Kim Cobb, a marine scientist at the Georgia Institute of Technology, expected the coral to be damaged when she plunged into the deep blue waters off Kiritimati Island, a remote atoll near the center of the Pacific Ocean. Still, she was stunned by what she saw as she descended some 30 feet to the rim of a coral outcropping.
“The entire reef is covered with a red-brown fuzz,” Dr. Cobb said when she returned to the surface after her recent dive. “It is otherworldly. It is algae that has grown over dead coral. It was devastating.”
The damage off Kiritimati is part of a mass bleaching of coral reefs around the world, only the third on record and possibly the worst ever. Scientists believe that heat stress from multiple weather events including the latest severe El Niño, compounded by climate change, has threatened more than a third of Earth’s coral reefs. Many may not recover.
Coral reefs are the crucial incubators of the ocean’s ecosystem, providing food and shelter to a quarter of all marine species, and they support fish stocks that feed more than one billion people. They are made up of millions of tiny animals, called polyps, that form symbiotic relationships with algae, which in turn capture sunlight and carbon dioxide to make sugars that feed the polyps.
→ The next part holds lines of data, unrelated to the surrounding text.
(* ===== verification/TxFlow.v ===== *)
(** * Conservation of currency in a transaction

    Every phase only moves currency between the balance of the account, the fees, what is
    burned and the outbound messages.  The amounts of extra currencies are those that class
    [ExtraLaws] gives to a dictionary; class [TlbLaws] says how the scheme lays out an
    internal message. *)
From coqutil Require Import Datatypes.RecordSetters.
From S2P Require Import Prelude BigInt Int256 Cells DataCell DictLabel Uint128 Fees Currency StorageStat TxTypes TxPhases TxLibrary TxActions TxActionPhase Tx.
Import TriangleBracketNotations.

(** ** Laws of the parameters *)

(** Slices with the same contents *)
Definition same_slice (cs cs' : CellSlice) : Prop := forall bits refs, slice_is cs bits refs -> slice_is cs' bits refs.

Definition int_msg_bits (flags : list bool) (src dest : CellSlice) (g : Z) (e : option Cell) (ef ff lt at_ : Z)
    : list bool :=
  false :: flags ++ slice_bits src ++ slice_bits dest ++ cc_bits g e ++ var_bits t_Grams ef ++ var_bits t_Grams ff
    ++ Z_to_bits 64 lt ++ Z_to_bits 32 at_.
An estimated 30 million small-scale fishermen and women depend on reefs for their livelihoods, more than one million in the Philippines alone. In Indonesia, fish supported by the reefs provide the primary source of protein.
“This is a huge, looming planetary crisis, and we are sticking our heads in the sand about it,” said Justin Marshall, the director of CoralWatch at Australia’s University of Queensland.
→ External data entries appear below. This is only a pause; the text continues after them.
(* ===== verification/CollatorSpec.v ===== *)
(** * The currency of a block

    Whatever transactions the collator makes, the accounts stay well-formed, their
    transactions are ordered in time, and no currency is created or lost in the block. *)
From coqutil Require Import Datatypes.RecordSetters.
From stdpp Require Import gmap sorting relations.
From S2P Require Import Prelude BigInt Int256 Cells DataCell Uint128 Fees Currency StorageStat TxTypes TxPhases TxLibrary TxActions TxActionPhase Tx TxCommit Collator TxFlow TxActionFlow TxSpec.
Import TriangleBracketNotations.

(** ** Sums over accounts *)

Definition sum_accounts (f : list bool -> Account -> Z) (m : gmap (list bool) Account) : Z :=
  map_fold (fun x a s => f x a + s) 0 m.
Lemma sum_accounts_insert f m x a : m !! x = None -> sum_accounts f (<[x := a]> m) = f x a + sum_accounts f m.
Proof. intros Hx. unfold sum_accounts. rewrite map_fold_insert_L; [done| |done]. intros. lia. Qed.
Lemma sum_accounts_update f m x a b : m !! x = Some b ->
  sum_accounts f (<[x := a]> m) + f x b = sum_accounts f m + f x a.
Proof.
  intros Hx. rewrite <- insert_delete_eq, sum_accounts_insert by apply lookup_delete_eq.
  rewrite <- (insert_id m x b Hx) at 2. rewrite <- insert_delete_eq, sum_accounts_insert by apply lookup_delete_eq. lia.
Qed.

Lemma sorted_snoc l x : StronglySorted Z.lt l -> Forall (fun y => y < x) l -> StronglySorted Z.lt (l ++ [x]).
Proof.
  induction 1 as [|y l _ IH Hy]; intros Hx; cbn; [repeat constructor|]. inversion Hx; subst.
  constructor; [by apply IH|]. apply Forall_app. split; [done|]. by constructor.
Qed.

(** ** Accounts *)

(** An account between two transactions: only an active one has code, data and libraries,
    one that does not exist has no balance; its transactions are in order. *)
Record acc_ok (a : Account) : Prop := mkAccOk {
  ao_balance : cc_is_valid (acc_balance a) = true;
  ao_status : status a <> acc_deleted;
  ao_nonexist : status a = acc_nonexist -> cc_is_zero (acc_balance a) = true;
  ao_inactive : status a <> acc_active ->
    acc_code a = None /\ acc_data a = None /\ acc_library a = None /\ acc_tick a = false /\ acc_tock a = false;
  ao_sorted : StronglySorted Z.lt (map fst (transactions a));
  ao_before : Forall (fun p => fst p < last_trans_end_lt a) (transactions a)
}.

Section accounts.
Context `{ShaI : Sha256} `{DictI : ExtraDict} `{EnvS : StateEnv}.

Lemma init_new_ok wc x a : init_new wc x = Some a -> acc_ok a /\ acc_balance a = cc_zero /\ transactions a = [].
Proof.
  unfold init_new. intros E. apply bind_Some in E as (? & _ & E). apply bind_Some in E as (m & _ & E). osome E.
  split; [|done]. split; cbn; try done; constructor.
Qed.

(** The new state is computed without moving currency. *)
Lemma settle_status_money t : same_money t (settle_status t).
Proof. unfold settle_status. destruct (_ && cc_is_zero (balance t)); rsimp; (destruct (_ && negb _); split; rsimp; done). Qed.
Lemma store_account_state_money cfg t cb cb' t' h : store_account_state cfg t cb = Some (cb', t', h) -> same_money t t'.
Proof.
  unfold store_account_state. cbv zeta. destruct (acc_status t); intros E; try done.
  - apply bind_Some in E as (? & _ & E). osome E. by split.
  - apply bind_Some in E as (fh & _ & E). destruct (bits_eqb fh _).
    + apply bind_Some in E as (? & _ & E). osome E. destruct (13 <=? _); split; rsimp; done.
    + apply bind_Some in E as (? & _ & E). apply bind_Some in E as (? & _ & E). osome E. split; rsimp; done.
  - apply bind_Some in E as (? & _ & E). apply bind_Some in E as (? & _ & E). osome E. by split.
Qed.
Lemma compute_state_money cfg t ns t' : compute_state cfg t = Some (ns, t') -> same_money t t'.
Proof.
  unfold compute_state. cbv zeta. pose proof (settle_status_money t) as S. set (t1 := settle_status t) in *. clearbody t1.
  intros E. destruct (acc_status t1).
  1, 5: obind E; osome E; done.
  all: apply bind_Some in E as (? & _ & E); apply bind_Some in E as (? & _ & E);
    apply bind_Some in E as ([[cb t2] h] & S2%store_account_state_money & E); apply bind_Some in E as (? & _ & E);
    apply bind_Some in E as ([used dh] & _ & E); apply bind_Some in E as (? & _ & E); apply bind_Some in E as (? & _ & E);
    osome E; by eapply same_money_trans.
Qed.

Lemma deactivate_inv a a' : deactivate a = Some a' ->
  status a <> acc_active /\ status a' = status a /\ acc_balance a' = acc_balance a /\ transactions a' = transactions a /\
  last_trans_end_lt a' = last_trans_end_lt a /\
  acc_code a' = None /\ acc_data a' = None /\ acc_library a' = None /\ acc_tick a' = false /\ acc_tock a' = false /\
  (status a = acc_nonexist -> cc_is_zero (acc_balance a) = true).
Proof.
  unfold deactivate, forget_addr_rewrite_length. intros E.
  apply bind_Some in E as (? & Hs%fail_unless_Some%negb_true_iff%bool_decide_eq_false & E). cbv zeta in E.
  destruct (bool_decide (status _ = acc_nonexist) || _) in E.
  all: rsimp; destruct (bool_decide (status a = acc_nonexist) && negb (cc_is_zero (acc_balance a))) eqn:Ez; [done|]; osome E; rsimp;
    split_and!; try done; intros Hn; rewrite (bool_decide_eq_true_2 _ Hn) in Ez; by apply negb_false_iff in Ez.
Qed.

Lemma commit_address_frame t a a' : commit_address t a = Some a' ->
  transactions a' = transactions a /\ last_trans_end_lt a' = last_trans_end_lt a.
Proof.
  unfold commit_address, forget_addr_rewrite_length, init_rewrite_addr, set_addr_rewrite_length, compute_my_addr. intros E.
  destruct (force_remove_anycast_address t); [osome E; rsimp; done|].
  destruct (orig_addr_rewrite t) as [orig|]; [|by osome E]. destruct (_ && _); [|by osome E].
  apply bind_Some in E as (? & _ & E). apply bind_Some in E as (a1 & E1 & E). cbv zeta in E.
  apply bind_Some in E as (? & _ & E). apply bind_Some in E as (? & _ & E). apply bind_Some in E as (? & _ & E). osome E. rsimp.
  destruct (_ || _) in E1; [done|]. destruct (addr_rewrite_length_set a).
  - destruct (_ =? _); [|done]. by osome E1.
  - osome E1. rsimp. done.
Qed.

(** The account that [commit] leaves *)
Lemma commit_ok root ns t a a' : commit root ns t a = Some a' -> acc_ok a -> cc_is_valid (balance t) = true ->
  acc_ok a' /\ acc_balance a' = balance t /\ transactions a' = transactions a ++ [(start_lt t, root)].
Proof.
  unfold commit. intros E [_ _ _ _ Hsort Hbef] Hv.
  apply bind_Some in E as (? & Hlt%fail_unless_Some & E). apply andb_true_iff in Hlt as [H1%Z.leb_le H2%Z.ltb_lt].
  apply bind_Some in E as (a1 & [Ht1 Hl1]%commit_address_frame & E). cbv zeta in E.
  set (a2 := a1 <| status := _ |> <| last_trans_lt := _ |> <| last_trans_end_lt := _ |> <| last_trans_hash := _ |>
    <| acc_last_paid := _ |> <| storage_used := _ |> <| storage_dict_hash := _ |> <| acc_storage := _ |> <| acc_balance := _ |>
    <| acc_due_payment := _ |> <| state_hash := _ |> <| acc_my_addr := _ |> <| acc_code := _ |> <| acc_data := _ |>
    <| acc_library := _ |>) in E.
  assert (status a2 <> acc_deleted /\ acc_balance a2 = balance t /\ transactions a2 = transactions a /\
          last_trans_end_lt a2 = end_lt t) as (Hs2 & Hb2 & Ht2 & Hl2).
  { subst a2. rsimp. split_and!; try done. destruct (bool_decide (acc_status t = acc_deleted)) eqn:Ed; [done|].
    by apply bool_decide_eq_false in Ed. }
  clearbody a2. apply bind_Some in E as (a3 & E3 & E).
  assert (status a3 = status a2 /\ acc_balance a3 = balance t /\ transactions a3 = transactions a /\
          last_trans_end_lt a3 = end_lt t /\ (status a2 = acc_nonexist -> cc_is_zero (balance t) = true) /\
          (status a2 <> acc_active -> acc_code a3 = None /\ acc_data a3 = None /\ acc_library a3 = None /\
             acc_tick a3 = false /\ acc_tock a3 = false)) as (Hs3 & Hb3 & Ht3 & Hl3 & Hz3 & Hi3).
  { destruct (bool_decide (status a2 = acc_active)) eqn:Ea.
    - apply bool_decide_eq_true in Ea. osome E3. rsimp. split_and!; try done. by rewrite Ea.
    - apply deactivate_inv in E3 as (? & ? & Hb & Ht & Hl & ? & ? & ? & ? & ? & Hz). rewrite Hb2 in *.
      split_and!; try congruence; done. }
  clear E3. osome E. rsimp. split_and!; [|done|by rewrite Ht3].
  split; rsimp; rewrite ?Hb3, ?Hs3, ?Hl3, ?Ht3; try done.
  - rewrite map_app. apply sorted_snoc; [done|]. apply Forall_map. revert Hbef. apply Forall_impl. cbn. lia.
  - apply Forall_app. split; [|by constructor]. revert Hbef. apply Forall_impl. cbn. lia.
Qed.
End accounts.

(** ** The block *)

Section block.
Context `{ShaI : Sha256} `{DictI : ExtraDict} `{LawsE : !ExtraLaws} `{TlbI : BlockTlb} `{LawsT : !TlbLaws} `{EnvI : TransactionEnv}.
Context `{EnvS : StateEnv} `{EnvC : CollatorEnv}.
Context (blk : BlockConfig).
Notation version := (global_version (action_phase_cfg blk)).

Hypothesis prices : msg_prices_ok (fwd_std (action_phase_cfg blk)) /\ msg_prices_ok (fwd_mc (action_phase_cfg blk)).
Hypothesis versioned : versioned_action_cfg (action_phase_cfg blk).
(** The accounts of the previous state are well-formed, and have no transactions in the block. *)
Hypothesis loaded : forall x a, load_account x = Some (Some a) -> acc_ok a /\ transactions a = [].

(** What an account had before the block, and what the messages of the transactions brought *)
Definition initial (k : option Z) (x : list bool) (_ : Account) : Z :=
  match load_account x with Some (Some a) => amount k (acc_balance a) | _ => 0 end.
Definition held (k : option Z) (_ : list bool) (a : Account) : Z := amount k (acc_balance a).
Definition imported (k : option Z) (msg : option Cell) : Z :=
  match msg with
  | Some m => match money_imported version m with Some v => amount k v | None => 0 end
  | None => 0
  end.
Definition imports (k : option Z) (txs : list (option Cell * Transaction)) : Z :=
  foldr (fun p s => imported k (fst p) + s) 0 txs.
Definition fees (k : option Z) (txs : list (option Cell * Transaction)) : Z :=
  foldr (fun p s => amount k (total_fees (snd p)) + s) 0 txs.

(** A step of the collator on an inbound message that the validator can account for, or on a
    special account *)
Inductive block_step (c c' : Collator) : Prop :=
| ordinary_created msg after_lt last_proc_lt emitted_lt root :
    is_Some (money_imported version msg) ->
    create_ordinary_transaction blk msg after_lt last_proc_lt emitted_lt c = tx_created root c' -> block_step c c'
| ordinary_ignored msg after_lt last_proc_lt emitted_lt :
    create_ordinary_transaction blk msg after_lt last_proc_lt emitted_lt c = tx_ignored c' -> block_step c c'
| ticktock smcs tick_tock mask emitted_lt :
    create_ticktock_transactions blk smcs tick_tock mask emitted_lt c = Some c' -> block_step c c'.

Definition empty_block (start : Z) : Collator := mkCollator ∅ [] (2 ^ 64 - 1) start cc_zero [].

Record block_ok (c : Collator) : Prop := mkBlockOk {
  bo_accounts : forall x a, accounts c !! x = Some a -> acc_ok a;
  bo_times : forall x a, accounts c !! x = Some a -> transactions a <> [] -> last_trans_end_lt a <= max_lt c;
  bo_burned : cc_is_valid (burned c) = true;
  bo_exports : Forall (exportable version) (map nm_msg (new_msgs c));
  bo_flow : forall k, sum_accounts (initial k) (accounts c) + imports k (committed_txs c) =
    sum_accounts (held k) (accounts c) + exported version k (map nm_msg (new_msgs c)) + fees k (committed_txs c) + amount k (burned c)
}.

Lemma imports_snoc k l m t : imports k (l ++ [(m, t)]) = imports k l + imported k m.
Proof. unfold imports. rewrite foldr_app. cbn. generalize (imported k m). induction l as [|p l IH]; intros z; cbn; [lia|]. rewrite IH. lia. Qed.
Lemma fees_snoc k l m t : fees k (l ++ [(m, t)]) = fees k l + amount k (total_fees t).
Proof. unfold fees. rewrite foldr_app. cbn. generalize (amount k (total_fees t)). induction l as [|p l IH]; intros z; cbn; [lia|]. rewrite IH. lia. Qed.

(** The account that a transaction works on *)
Lemma make_account_ok x force c a c' : make_account blk x force c = Some (a, c') -> block_ok c ->
  block_ok c' /\ accounts c' !! x = Some a /\ acc_ok a.
Proof.
  unfold make_account. intros E Hok. destruct (accounts c !! x) as [a0|] eqn:Hx.
  { osome E. split_and!; [done|done|]. by eapply bo_accounts. }
  apply bind_Some in E as (a1 & E1 & E). apply bind_Some in E as (? & _ & E). osome E.
  assert (acc_ok a1 /\ transactions a1 = [] /\ forall k, initial k x a1 = amount k (acc_balance a1)) as (Ha & Ht & Hi).
  { unfold make_account_from in E1. unfold initial. destruct (load_account x) as [[a0|]|] eqn:El; simplify_eq/=.
    - by destruct (loaded _ _ El).
    - destruct force; [|done]. apply init_new_ok in E1 as (? & -> & ?). split_and!; [done..|]. intros k. by rewrite amount_zero. }
  rsimp. split_and!; [|by rewrite lookup_insert_eq|done]. destruct Hok as [H1 H2 H3 He H4]. split; rsimp.
  - intros y b [[-> ->]|[_ ?]]%lookup_insert_Some; [done|eauto].
  - intros y b [[-> ->]|[_ ?]]%lookup_insert_Some; [done|eauto].
  - done.
  - done.
  - intros k. rewrite !sum_accounts_insert, Hi by done. unfold held at 1. specialize (H4 k). lia.
Qed.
Bleaching occurs when high heat and bright sunshine cause the metabolism of the algae — which give coral reefs their brilliant colors and energy — to speed out of control, and they start creating toxins. The polyps recoil. If temperatures drop, the corals can recover, but denuded ones remain vulnerable to disease. When heat stress continues, they starve to death.
Damaged or dying reefs have been found from Réunion, off the coast of Madagascar, to East Flores, Indonesia, and from Guam and Hawaii in the Pacific to the Florida Keys in the Atlantic.
The largest bleaching, at Australia’s Great Barrier Reef, was confirmed last month. In a survey of 520 individual reefs that make up the Great Barrier Reef’s northern section, scientists from Australia’s National Coral Bleaching Task Force found only four with no signs of bleaching. Some 620 miles of reef, much of it previously in pristine condition, had suffered significant bleaching.
In follow-up surveys, scientists diving on the reef said half the coral they had seen had died. Terry Hughes, the director of the Center of Excellence for Coral Reef Studies at James Cook University in Queensland, who took part in the survey, warned that even more would succumb if the water did not cool soon.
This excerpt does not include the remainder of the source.